• **DATASET RECORDS**
++++
(* ===== verification/Ring.v ===== *)
(** * Ring buffers indexed by free-running 32-bit counters

    [pipe.c] and [console.c] keep a [char buf\[N\]] with unsigned counters
    that only grow (and wrap at 2^32), and address [buf\[i % N\]].  This file
    holds the facts about that representation the two components share:
    [N] divides 2^32, so the wrap of a counter does not disturb the index. *)

From stdpp Require Import prelude.
From S2P Require Import Prelude.

Open Scope Z_scope.

Section Ring.
Context (N : Z) (HN : 0 < N) (Hdiv : (N | 2 ^ 32)).

(** [buf\[i % N\]] *)
Definition slot (i : Z) : nat := Z.to_nat (i mod N).

Definition ring_get (buf : list Z) (i : Z) : Z := nth (slot i) buf 0.
Definition ring_set (buf : list Z) (i c : Z) : list Z := <[slot i := c]> buf.

(** The [n] bytes starting at counter [i]. *)
Fixpoint contents (buf : list Z) (i : Z) (n : nat) : list Z :=
  match n with
  | O => []
  | S n' => ring_get buf i :: contents buf (u32 (i + 1)) n'
  end.

Lemma u32_mod_N i : u32 i mod N = i mod N.
Proof.
  unfold u32. destruct Hdiv as [k Hk]. rewrite Hk.
  rewrite (Z.mul_comm k N), Z.rem_mul_r by nia.
  rewrite Z.mul_comm, Z_mod_plus_full. by rewrite Z.mod_mod by lia.
Qed.

Lemma slot_u32 i : slot (u32 i) = slot i.
Proof. unfold slot. by rewrite u32_mod_N. Qed.

Lemma ring_get_u32 buf i : ring_get buf (u32 i) = ring_get buf i.
Proof. unfold ring_get. by rewrite slot_u32. Qed.

Lemma ring_set_length buf i c : length (ring_set buf i c) = length buf.
Proof. apply length_insert. Qed.

Lemma contents_length buf i n : length (contents buf i n) = n.
Proof. revert i. induction n; intros i; simpl; auto. Qed.

Lemma contents_u32 buf i n : contents buf (u32 i) n = contents buf i n.
Proof.
  revert i. induction n as [|n IH]; intros i; simpl; [done|].
  rewrite ring_get_u32. f_equal. unfold u32. by rewrite Zplus_mod_idemp_l.
Qed.

Lemma contents_snoc buf i n :
  contents buf i (S n) = contents buf i n ++ [ring_get buf (i + Z.of_nat n)].
Proof.
  revert i. induction n as [|n IH]; intros i.
  - simpl. by rewrite Z.add_0_r.
  - change (contents buf i (S (S n)))
      with (ring_get buf i :: contents buf (u32 (i + 1)) (S n)).
    rewrite contents_u32, IH. simpl. rewrite contents_u32. do 3 f_equal. f_equal. lia.
Qed.

Lemma ring_get_set_eq buf i c :
  length buf = Z.to_nat N -> ring_get (ring_set buf i c) i = c.
Proof.
  intros Hl. unfold ring_get, ring_set. apply nth_lookup_Some, list_lookup_insert_eq.
  unfold slot. pose proof (Z.mod_pos_bound i N HN). lia.
Qed.

Lemma ring_get_set_ne buf i j c :
  i mod N <> j mod N -> ring_get (ring_set buf i c) j = ring_get buf j.
Proof.
  intros Hij. unfold ring_get, ring_set, slot.
  rewrite !nth_lookup, list_lookup_insert_ne; [done|].
  pose proof (Z.mod_pos_bound i N HN). pose proof (Z.mod_pos_bound j N HN). lia.
Qed.

(** Writing the slot [n] after the start leaves the first [n < N] bytes. *)
Lemma contents_set buf i n c : forall k,
  (k <= n)%nat -> Z.of_nat n < N ->
  contents (ring_set buf (i + Z.of_nat n) c) i k = contents buf i k.
Proof.
  induction k as [|k IH]; intros Hk Hn; [done|].
  rewrite !contents_snoc, IH by lia. f_equal. f_equal.
  apply ring_get_set_ne. intros E.
  assert (Hd : (N | Z.of_nat n - Z.of_nat k)).
  { apply Z.mod_divide; [lia|]. replace (Z.of_nat n - Z.of_nat k)
      with ((i + Z.of_nat n) - (i + Z.of_nat k)) by lia.
    rewrite Zminus_mod, E, Z.sub_diag. by apply Z.mod_0_l; lia. }
  destruct Hd as [q Hq]. assert (q <= 0 \/ 1 <= q) as [|] by lia; nia.
Qed.

Lemma contents_push buf i n c :
  length buf = Z.to_nat N -> Z.of_nat n < N ->
  contents (ring_set buf (u32 (i + Z.of_nat n)) c) i (S n) = contents buf i n ++ [c].
Proof.
  intros Hl Hn. unfold ring_set. rewrite slot_u32. fold (ring_set buf (i + Z.of_nat n) c).
  rewrite contents_snoc, contents_set by lia. by rewrite ring_get_set_eq.
Qed.
End Ring.

(** The number of bytes between two counters, [a - b] in C. *)
Definition dist (a b : Z) : Z := u32 (a - b).

Lemma dist_succ a b : 0 <= dist a b < 2 ^ 32 - 1 -> dist (u32 (a + 1)) b = dist a b + 1.
Proof.
  unfold dist, u32. intros H. rewrite Zminus_mod_idemp_l.
  replace (a + 1 - b) with ((a - b) + 1) by lia.
  rewrite <- Zplus_mod_idemp_l. apply Z.mod_small. lia.
Qed.

Lemma dist_pred a b : 0 < dist a b -> dist (u32 (a - 1)) b = dist a b - 1.
Proof.
  unfold dist, u32. intros H. rewrite Zminus_mod_idemp_l.
  replace (a - 1 - b) with ((a - b) - 1) by lia.
  rewrite <- Zminus_mod_idemp_l. apply Z.mod_small.
  pose proof (Z.mod_pos_bound (a - b) (2 ^ 32)). lia.
Qed.

Lemma dist_advance a b : 0 < dist a b -> dist a (u32 (b + 1)) = dist a b - 1.
Proof.
  unfold dist, u32. intros H. rewrite Zminus_mod_idemp_r.
  replace (a - (b + 1)) with ((a - b) - 1) by lia.
  rewrite <- Zminus_mod_idemp_l. apply Z.mod_small.
  pose proof (Z.mod_pos_bound (a - b) (2 ^ 32)). lia.
Qed.

Lemma dist_0 a b : 0 <= a < 2 ^ 32 -> 0 <= b < 2 ^ 32 -> dist a b = 0 <-> a = b.
Proof.
  unfold dist, u32. intros Ha Hb. split; [|by intros ->; rewrite Z.sub_diag].
  intros E. apply Z.mod_divide in E as [q Hq]; [|lia]. nia.
Qed.

Lemma dist_add b n : 0 <= n < 2 ^ 32 -> dist (u32 (b + n)) b = n.
Proof.
  intros H. unfold dist, u32. rewrite Zminus_mod_idemp_l.
  replace (b + n - b) with n by lia. by apply Z.mod_small.
Qed.

Lemma add_dist a b : 0 <= a < 2 ^ 32 -> u32 (b + dist a b) = a.
Proof.
  intros H. unfold dist, u32. rewrite Zplus_mod_idemp_r.
  replace (b + (a - b)) with a by lia. by apply Z.mod_small.
Qed.

#[export] Hint Resolve ring_set_length : xv6.

Lemma dist_inj a b c : 0 <= a < 2 ^ 32 -> 0 <= b < 2 ^ 32 -> dist a c = dist b c -> a = b.
Proof.
  intros Ha Hb E. rewrite <- (add_dist a c Ha), E. by apply add_dist.
Qed.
++++
• **THE TASK**
Every entry should be output exactly as written, please.

• **WRITTEN RESPONSE**
(* ===== verification/Ring.v ===== *)
(** * Ring buffers indexed by free-running 32-bit counters

    [pipe.c] and [console.c] keep a [char buf\[N\]] with unsigned counters
    that only grow (and wrap at 2^32), and address [buf\[i % N\]].  This file
    holds the facts about that representation the two components share:
    [N] divides 2^32, so the wrap of a counter does not disturb the index. *)

From stdpp Require Import prelude.
From S2P Require Import Prelude.

Open Scope Z_scope.

Section Ring.
Context (N : Z) (HN : 0 < N) (Hdiv : (N | 2 ^ 32)).

(** [buf\[i % N\]] *)
Definition slot (i : Z) : nat := Z.to_nat (i mod N).

Definition ring_get (buf : list Z) (i : Z) : Z := nth (slot i) buf 0.
Definition ring_set (buf : list Z) (i c : Z) : list Z := <[slot i := c]> buf.

(** The [n] bytes starting at counter [i]. *)
Fixpoint contents (buf : list Z) (i : Z) (n : nat) : list Z :=
  match n with
  | O => []
  | S n' => ring_get buf i :: contents buf (u32 (i + 1)) n'
  end.

Lemma u32_mod_N i : u32 i mod N = i mod N.
Proof.
  unfold u32. destruct Hdiv as [k Hk]. rewrite Hk.
  rewrite (Z.mul_comm k N), Z.rem_mul_r by nia.
  rewrite Z.mul_comm, Z_mod_plus_full. by rewrite Z.mod_mod by lia.
Qed.

Lemma slot_u32 i : slot (u32 i) = slot i.
Proof. unfold slot. by rewrite u32_mod_N. Qed.

Lemma ring_get_u32 buf i : ring_get buf (u32 i) = ring_get buf i.
Proof. unfold ring_get. by rewrite slot_u32. Qed.

Lemma ring_set_length buf i c : length (ring_set buf i c) = length buf.
Proof. apply length_insert. Qed.

Lemma contents_length buf i n : length (contents buf i n) = n.
Proof. revert i. induction n; intros i; simpl; auto. Qed.

Lemma contents_u32 buf i n : contents buf (u32 i) n = contents buf i n.
Proof.
  revert i. induction n as [|n IH]; intros i; simpl; [done|].
  rewrite ring_get_u32. f_equal. unfold u32. by rewrite Zplus_mod_idemp_l.
Qed.

Lemma contents_snoc buf i n :
  contents buf i (S n) = contents buf i n ++ [ring_get buf (i + Z.of_nat n)].
Proof.
  revert i. induction n as [|n IH]; intros i.
  - simpl. by rewrite Z.add_0_r.
  - change (contents buf i (S (S n)))
      with (ring_get buf i :: contents buf (u32 (i + 1)) (S n)).
    rewrite contents_u32, IH. simpl. rewrite contents_u32. do 3 f_equal. f_equal. lia.
Qed.

Lemma ring_get_set_eq buf i c :
  length buf = Z.to_nat N -> ring_get (ring_set buf i c) i = c.
Proof.
  intros Hl. unfold ring_get, ring_set. apply nth_lookup_Some, list_lookup_insert_eq.
  unfold slot. pose proof (Z.mod_pos_bound i N HN). lia.
Qed.

Lemma ring_get_set_ne buf i j c :
  i mod N <> j mod N -> ring_get (ring_set buf i c) j = ring_get buf j.
Proof.
  intros Hij. unfold ring_get, ring_set, slot.
  rewrite !nth_lookup, list_lookup_insert_ne; [done|].
  pose proof (Z.mod_pos_bound i N HN). pose proof (Z.mod_pos_bound j N HN). lia.
Qed.

(** Writing the slot [n] after the start leaves the first [n < N] bytes. *)
Lemma contents_set buf i n c : forall k,
  (k <= n)%nat -> Z.of_nat n < N ->
  contents (ring_set buf (i + Z.of_nat n) c) i k = contents buf i k.
Proof.
  induction k as [|k IH]; intros Hk Hn; [done|].
  rewrite !contents_snoc, IH by lia. f_equal. f_equal.
  apply ring_get_set_ne. intros E.
  assert (Hd : (N | Z.of_nat n - Z.of_nat k)).
  { apply Z.mod_divide; [lia|]. replace (Z.of_nat n - Z.of_nat k)
      with ((i + Z.of_nat n) - (i + Z.of_nat k)) by lia.
    rewrite Zminus_mod, E, Z.sub_diag. by apply Z.mod_0_l; lia. }
  destruct Hd as [q Hq]. assert (q <= 0 \/ 1 <= q) as [|] by lia; nia.
Qed.

Lemma contents_push buf i n c :
  length buf = Z.to_nat N -> Z.of_nat n < N ->
  contents (ring_set buf (u32 (i + Z.of_nat n)) c) i (S n) = contents buf i n ++ [c].
Proof.
  intros Hl Hn. unfold ring_set. rewrite slot_u32. fold (ring_set buf (i + Z.of_nat n) c).
  rewrite contents_snoc, contents_set by lia. by rewrite ring_get_set_eq.
Qed.
End Ring.

(** The number of bytes between two counters, [a - b] in C. *)
Definition dist (a b : Z) : Z := u32 (a - b).

Lemma dist_succ a b : 0 <= dist a b < 2 ^ 32 - 1 -> dist (u32 (a + 1)) b = dist a b + 1.
Proof.
  unfold dist, u32. intros H. rewrite Zminus_mod_idemp_l.
  replace (a + 1 - b) with ((a - b) + 1) by lia.
  rewrite <- Zplus_mod_idemp_l. apply Z.mod_small. lia.
Qed.

Lemma dist_pred a b : 0 < dist a b -> dist (u32 (a - 1)) b = dist a b - 1.
Proof.
  unfold dist, u32. intros H. rewrite Zminus_mod_idemp_l.
  replace (a - 1 - b) with ((a - b) - 1) by lia.
  rewrite <- Zminus_mod_idemp_l. apply Z.mod_small.
  pose proof (Z.mod_pos_bound (a - b) (2 ^ 32)). lia.
Qed.

Lemma dist_advance a b : 0 < dist a b -> dist a (u32 (b + 1)) = dist a b - 1.
Proof.
  unfold dist, u32. intros H. rewrite Zminus_mod_idemp_r.
  replace (a - (b + 1)) with ((a - b) - 1) by lia.
  rewrite <- Zminus_mod_idemp_l. apply Z.mod_small.
  pose proof (Z.mod_pos_bound (a - b) (2 ^ 32)). lia.
Qed.

Lemma dist_0 a b : 0 <= a < 2 ^ 32 -> 0 <= b < 2 ^ 32 -> dist a b = 0 <-> a = b.
Proof.
  unfold dist, u32. intros Ha Hb. split; [|by intros ->; rewrite Z.sub_diag].
  intros E. apply Z.mod_divide in E as [q Hq]; [|lia]. nia.
Qed.

Lemma dist_add b n : 0 <= n < 2 ^ 32 -> dist (u32 (b + n)) b = n.
Proof.
  intros H. unfold dist, u32. rewrite Zminus_mod_idemp_l.
  replace (b + n - b) with n by lia. by apply Z.mod_small.
Qed.

Lemma add_dist a b : 0 <= a < 2 ^ 32 -> u32 (b + dist a b) = a.
Proof.
  intros H. unfold dist, u32. rewrite Zplus_mod_idemp_r.
  replace (b + (a - b)) with a by lia. by apply Z.mod_small.
Qed.

#[export] Hint Resolve ring_set_length : xv6.

Lemma dist_inj a b c : 0 <= a < 2 ^ 32 -> 0 <= b < 2 ^ 32 -> dist a c = dist b c -> a = b.
Proof.
  intros Ha Hb E. rewrite <- (add_dist a c Ha), E. by apply add_dist.
Qed.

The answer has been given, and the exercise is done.